What you have to do » Beneath this line is the data. Output exactly the lines from the line with "(c =? 8287)" to the line with "(** [String(n)] for", both ends included, and nothing more.

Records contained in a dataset
==========
(** * Kanban board (Aditya146699/to_do): the KanbanBoard component

    A shallow embedding of the state handlers of the [KanbanBoard] React
    component and of its two persistence effects, with the properties of
    the board they keep or break.

    Conventions.
    - A JavaScript string is the list of its UTF-16 code units, as
      numbers ([N]).
    - Task objects live in a store ([heap]) and are named by reference: the
      board's columns and [selectedTask] hold references, so a content
      edited in place is seen through every reference.
    - A column object is named by its position in the [columns] array: the
      handlers copy that array ([...columns], [map]) but never reorder it,
      and each position holds an object of its own.
    - A handler that can raise returns a [Result]. *)

From Stdlib Require Import ZArith NArith List Lia.
From Stdlib Require Import Ascii DecimalString DecimalPos DecimalZ.
From stdpp Require Import base decidable option list numbers strings gmap.

(** ** JavaScript strings *)

Module JS.

Local Open Scope N_scope.

Abbreviation code_unit := N.
Abbreviation jsstring := (list code_unit).

(** A string literal of the source (ASCII only). *)
Definition lit (s : string) : jsstring :=
  List.map Ascii.N_of_ascii (String.list_ascii_of_string s).

(** [s === t] on strings. *)
Definition str_eqb (s t : jsstring) : bool := bool_decide (s = t).

(** WhiteSpace and LineTerminator code points, the ones [trim] strips. *)
Definition is_trim_space (c : code_unit) : bool :=
  (9 <=? c) && (c <=? 13)
  || (c =? 32) || (c =? 160) || (c =? 5760)
  || (8192 <=? c) && (c <=? 8202)
  || (c =? 8232) || (c =? 8233) || (c =? 8239) || (c =? 8287)
  || (c =? 12288) || (c =? 65279).

Fixpoint trimStart (s : jsstring) : jsstring :=
  match s with
  | c :: r => if is_trim_space c then trimStart r else s
  | [] => []
  end.

Definition trimEnd (s : jsstring) : jsstring := rev (trimStart (rev s)).

(** [String.prototype.trim]. *)
Definition trim (s : jsstring) : jsstring := trimEnd (trimStart s).

(** Truthiness of a string: the empty string is falsy ([null] is matched
    apart where a cell holds [string | null]). *)
Definition truthy (s : jsstring) : bool :=
  match s with [] => false | _ :: _ => true end.

(** [String(n)] for an integer time value: plain decimal digits, with a
    minus sign below zero (time values stay far below 1e21, where the
    exponent form would start). *)
Definition string_of_int (n : Z) : jsstring :=
  lit (NilZero.string_of_int (Z.to_int n)).

Inductive Error := TypeError | SyntaxError.

Inductive Result (A : Type) :=
  | Ok (a : A)
  | Throw (e : Error).
Global Arguments Ok {A} a.
Global Arguments Throw {A} e.

(** [arr[i]] for a number [i]: [undefined] out of range, also at [-1]. *)
Definition index {A} (l : list A) (i : Z) : option A :=
  if (i <? 0)%Z then None else l !! Z.to_nat i.

(** [arr.findIndex(p)]: the first position where [p] holds, [-1] if none. *)
Fixpoint findIndex {A} (p : A -> bool) (l : list A) : Z :=
  match l with
  | [] => (-1)%Z
  | x :: r =>
      if p x then 0%Z
      else let i := findIndex p r in
           if (i <? 0)%Z then (-1)%Z else (i + 1)%Z
  end.

(** [arr.find(p)] on an array of objects, the object found being named by
    its position. *)
Definition find_pos {A} (p : A -> bool) (l : list A) : option nat :=
  let i := findIndex p l in
  if (i <? 0)%Z then None else Some (Z.to_nat i).

End JS.

Import JS.

(** ** JSON texts

    [JSON.stringify] and [JSON.parse] are the platform's. They are written
    here after ECMA-262 ([QuoteJSONString], [SerializeJSONArray],
    [SerializeJSONObject]) and the JSON grammar of ECMA-404, on strings of
    code units. A number is kept as its lexeme; the properties of an object
    are kept in the order they were first set (keys that are array
    indices, which JavaScript lists first, occur in no board). *)

Module JSON.

Local Open Scope N_scope.

Definition ch (a : Ascii.ascii) : code_unit := Ascii.N_of_ascii a.
Global Arguments ch a%_char : simpl never.
Definition dquote : code_unit := 34.
Definition backslash : code_unit := 92.

#[warnings="-register-all"]
Inductive value :=
  | JNull
  | JBool (b : bool)
  | JNumber (lexeme : jsstring)
  | JString (s : jsstring)
  | JArray (items : list value)
  | JObject (members : list (jsstring * value)).

(** *** Writing a string *)

Definition is_lead (c : code_unit) : bool := (55296 <=? c) && (c <=? 56319).
Definition is_trail (c : code_unit) : bool := (56320 <=? c) && (c <=? 57343).

Definition hex_digit (d : N) : code_unit :=
  if d <? 10 then 48 + d else 87 + d.

(** [UnicodeEscape]: a backslash, [u] and four lower-case hex digits. *)
Definition unicode_escape (c : code_unit) : jsstring :=
  [backslash; ch "u"; hex_digit (c / 4096 mod 16); hex_digit (c / 256 mod 16);
   hex_digit (c / 16 mod 16); hex_digit (c mod 16)].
==========
Result »
  || (c =? 8232) || (c =? 8233) || (c =? 8239) || (c =? 8287)
  || (c =? 12288) || (c =? 65279).

Fixpoint trimStart (s : jsstring) : jsstring :=
  match s with
  | c :: r => if is_trim_space c then trimStart r else s
  | [] => []
  end.

Definition trimEnd (s : jsstring) : jsstring := rev (trimStart (rev s)).

(** [String.prototype.trim]. *)
Definition trim (s : jsstring) : jsstring := trimEnd (trimStart s).

(** Truthiness of a string: the empty string is falsy ([null] is matched
    apart where a cell holds [string | null]). *)
Definition truthy (s : jsstring) : bool :=
  match s with [] => false | _ :: _ => true end.

(** [String(n)] for an integer time value: plain decimal digits, with a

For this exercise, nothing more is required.